§ 8.01-15.2 Servicemembers Civil Relief Act; default judgment
§ 8.01-15.2. Servicemembers Civil Relief Act; default judgment
A. Notwithstanding the provisions of § 8.01-428, in any civil action or proceeding in which the defendant does not make an appearance, the court shall not enter a judgment by default until the plaintiff files with the court an affidavit (i) stating whether or not the defendant is in military service and showing necessary facts to support the affidavit; or (ii) if the plaintiff is unable to determine whether or not the defendant is in military service, stating that the plaintiff is unable to determine whether or not the defendant is in military service. Subject to the provisions of § 8.01-3, the Supreme Court shall prescribe the form of such affidavit, or the requirement for an affidavit may be satisfied by a written statement, declaration, verification or certificate, subscribed and certified or declared to be true under penalty of perjury. Any judgment by default entered by any court in any civil action or proceeding in violation of Article 2 of the Servicemembers Civil Relief Act (50 U.S.C. app. § 527 et seq.) may be set aside as provided by the Act. Failure to file an affidavit shall not constitute grounds to set aside an otherwise valid default judgment against a defendant who was not, at the time of service of process or entry of default judgment, a servicemember for the purposes of 50 U.S.C. app. § 502.

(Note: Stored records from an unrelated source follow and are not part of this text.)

Lemma vector_stack a n err l c m top : 0 <= n < 256 -> (is_Some err <-> n ∈ hardware_err) -> Z.of_nat (length l) + 2 < top < 2 ^ 30 ->
  stack m top (match err with Some e => [e] | None => [] end ++ l) c -> stack m top (n :: default 0 err :: l) (run hi (vector a n) c).
Proof.
  intros Hn Herr Ht Hst. unfold vector, run. rewrite vector_err. assert (is_u32 n) as Hnu by (unfold is_u32; lia).
  destruct err as [e|]; cbn [app default] in *.
  - rewrite bool_decide_false by (intros Hno; apply Hno, Herr; by eexists). cbn [app foldl exec operand_val].
    by repeat stack_step.
  - rewrite bool_decide_true by (intros [e He]%Herr; done). cbn [app foldl exec operand_val]. by repeat stack_step.
Qed.

(** The same with the other registers. *)
Definition at_stack (m : ram) (top : Z) (l : list Z) (f : name -> Z) (c : core) : Prop :=
  stack m top l c /\ forall r, r <> ESP -> R c r = f r.
Definition upd (r : name) (v : Z) (f : name -> Z) : name -> Z := fun x => if name_beq r x then v else f x.

Lemma run_cons i l c : run hi (i :: l) c = run hi l (exec hi i c).
Proof. done. Qed.

Lemma at_push m top l f c v w : Z.of_nat (length l) < top < 2 ^ 30 -> is_u32 v -> w = v ->
  at_stack m top l f c -> at_stack m top (v :: l) f (push w c).
Proof.
  intros Ht Hv -> [Hs Hf]. split; [by apply stack_push|]. intros r Hr. rewrite <- Hf by done. by destruct r.
Qed.

Lemma at_put m top l f c r v w : r <> ESP -> v = w -> at_stack m top l f c -> at_stack m top l (upd r v f) (put r w c).
Proof.
  intros Hr -> [Hs Hf]. split; [by apply stack_put|]. intros x Hx. unfold put, upd. cbn [R]. destruct (name_beq r x); [done|by apply Hf].
Qed.

Lemma at_sp m top l f c : at_stack m top l f c -> R c ESP = 4 * (top - Z.of_nat (length l)).
Proof. by intros [[] _]. Qed.

Lemma at_pushal m top l f c : Z.of_nat (length l) + 8 < top < 2 ^ 30 -> (forall r, general r = true -> is_u32 (pushed hi r (f r))) ->
  at_stack m top l f c ->
  at_stack m top (f EDI :: f ESI :: f EBP :: 4 * (top - Z.of_nat (length l)) :: f EBX :: f EDX :: f ECX :: f EAX :: l) f (exec hi pushal c).
Proof.
  intros Ht Hu Hc. pose proof (at_sp _ _ _ _ _ Hc) as Hsp. destruct Hc as [Hs Hf]. cbn [exec].
  repeat (apply at_push; [cbn [length]; lia|try (match goal with |- is_u32 (f ?r) => by apply (Hu r) end)|try by rewrite Hf|]); [unfold is_u32; lia|done|done].
Qed.

Lemma low_half x v : 0 <= v < 2 ^ 16 -> u16 (2 ^ 16 * x + u16 v) = v.
Proof. intros Hv. unfold u16. rewrite Z.add_comm, Z.mul_comm, Z.mod_add by lia. by rewrite Z.mod_mod, Z.mod_small by lia. Qed.
(* ===== verification/Files.v ===== *)
(** * Files: descriptors, open files and pipes stay consistent

    The invariant that ties the descriptors of all processes to [ftable] and
    to the pipes: reference counts count descriptors, a file in use has a
    type, a pipe lives while one of its ends is open.  Every system call
    preserves it. *)
From stdpp Require Import base numbers list gmap strings.
From Stdlib Require Import ZArith Lia.
From S2P Require Import Prelude Bytes StringC Kalloc Vm Proc Buf Bio Log Fs Pipe Kernel Args Sysfile Exec Sysproc Syscall.

Local Open Scope Z_scope.

(** ** Steps that leave the open files alone *)

Definition idle (p : proc) : Prop := pstate p = UNUSED \/ pstate p = ZOMBIE.
#[global] Instance idle_dec p : Decision (idle p).
Proof. unfold idle. apply _. Defined.

(** No entry gets other descriptors, and none becomes idle but those in [I]. *)
Definition prel (I : option nat) (ps ps' : list proc) : Prop :=
  length ps' = length ps /\
  forall j p p', ps !! j = Some p -> ps' !! j = Some p' ->
    ofile p' = ofile p /\ (I <> Some j -> idle p' -> idle p).

Definition ends (p : pipe) : Z * Z := (readopen p, writeopen p).
(** Besides, offsets of files may move, and bytes in pipes. *)
Record keeps (I : option nat) (k k' : kernel) : Prop := {
  ke_procs : prel I (ptable (kp k)) (ptable (kp k'));
  ke_files : Forall2 (fun f f' => f' = set_foff (foff f') f) (ftable k) (ftable k');
  ke_pipes : forall a, ends <$> pipes k' !! a = ends <$> pipes k !! a
}.

Lemma prel_refl I ps : prel I ps ps.
Proof. split; [done|]. intros j p p' -> [= ->]. auto. Qed.

Lemma prel_trans I ps1 ps2 ps3 : prel I ps1 ps2 -> prel I ps2 ps3 -> prel I ps1 ps3.
Proof.
  intros [E1 H1] [E2 H2]. split; [congruence|]. intros j p1 p3 L1 L3.
  destruct (lookup_lt_is_Some_2 ps2 j) as [p2 L2]; [rewrite E1; by eapply lookup_lt_Some|].
  destruct (H1 _ _ _ L1 L2) as [? ?], (H2 _ _ _ L2 L3) as [-> ?]. auto.
Qed.

Lemma prel_insert I ps i p p' : ps !! i = Some p -> ofile p' = ofile p ->
  (I <> Some i -> idle p' -> idle p) -> prel I ps (<[i := p']> ps).
Proof.
  intros L E H. split; [by rewrite length_insert|]. intros j q q' Lj Lj'.
  destruct (decide (j = i)) as [->|].
  - rewrite list_lookup_insert_eq in Lj' by (by eapply lookup_lt_Some). simplify_eq. auto.
  - rewrite list_lookup_insert_ne in Lj' by done. simplify_eq. auto.
Qed.

Lemma prel_fmap I ps (f : proc -> proc) :
  (forall p, ofile (f p) = ofile p /\ (idle (f p) -> idle p)) -> prel I ps (f <$> ps).
Proof.
  intros H. split; [by rewrite length_fmap|]. intros j p p' L. rewrite list_lookup_fmap, L.
  intros [= <-]. destruct (H p). auto.
Qed.

Lemma prel_mono I ps ps' : prel None ps ps' -> prel I ps ps'.
Proof. intros [E H]. split; [done|]. intros j p p' L L'. destruct (H j p p' L L') as [? Hi]. split; [done|]. intros _. by apply Hi. Qed.

Lemma wakeup1_prel I c ps : prel I ps (wakeup1 c ps).
Proof. apply prel_fmap. intros p. case_decide as D; [|done]. split; [done|]. intros [?|?]; done. Qed.

Lemma deliver_prel I cs ps : prel I ps (deliver cs ps).
Proof.
  revert ps. induction cs as [|c cs IH]; intros ps; [apply prel_refl|]. cbn.
  eapply prel_trans; [apply wakeup1_prel|apply IH].
Qed.

Lemma keeps_refl I k : keeps I k k.
Proof.
  split; [apply prel_refl| |done]. induction (ftable k) as [|[] l IH]; constructor; auto.
Qed.

Lemma keeps_trans I k1 k2 k3 : keeps I k1 k2 -> keeps I k2 k3 -> keeps I k1 k3.
Proof.
  intros [P1 F1 E1] [P2 F2 E2]. split; [by eapply prel_trans| |congruence].
  revert F2. generalize (ftable k3). induction F1 as [|f g l l' E _ IH]; intros l3 F2;
    inversion F2 as [|? h ? ? E' F2']; subst; constructor; [|by apply IH]. rewrite E', E. done.
Qed.

Lemma keeps_mono I k k' : keeps None k k' -> keeps I k k'.
Proof. intros [? ? ?]. split; [by apply prel_mono|done|done]. Qed.

Lemma keeps_kp I k s : prel I (ptable (kp k)) (ptable s) -> keeps I k (set_kp s k).
Proof. intros HP. destruct (keeps_refl I k). by split. Qed.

B. Where appointment of counsel is required pursuant to 50 U.S.C. app. § 521 or 522, the court may assess attorneys' fees and costs against any party as the court deems appropriate, and shall direct in its order which of the parties to the case shall pay such fees and costs. Such fees and costs shall not be assessed against the Commonwealth unless it is the party that obtains the judgment.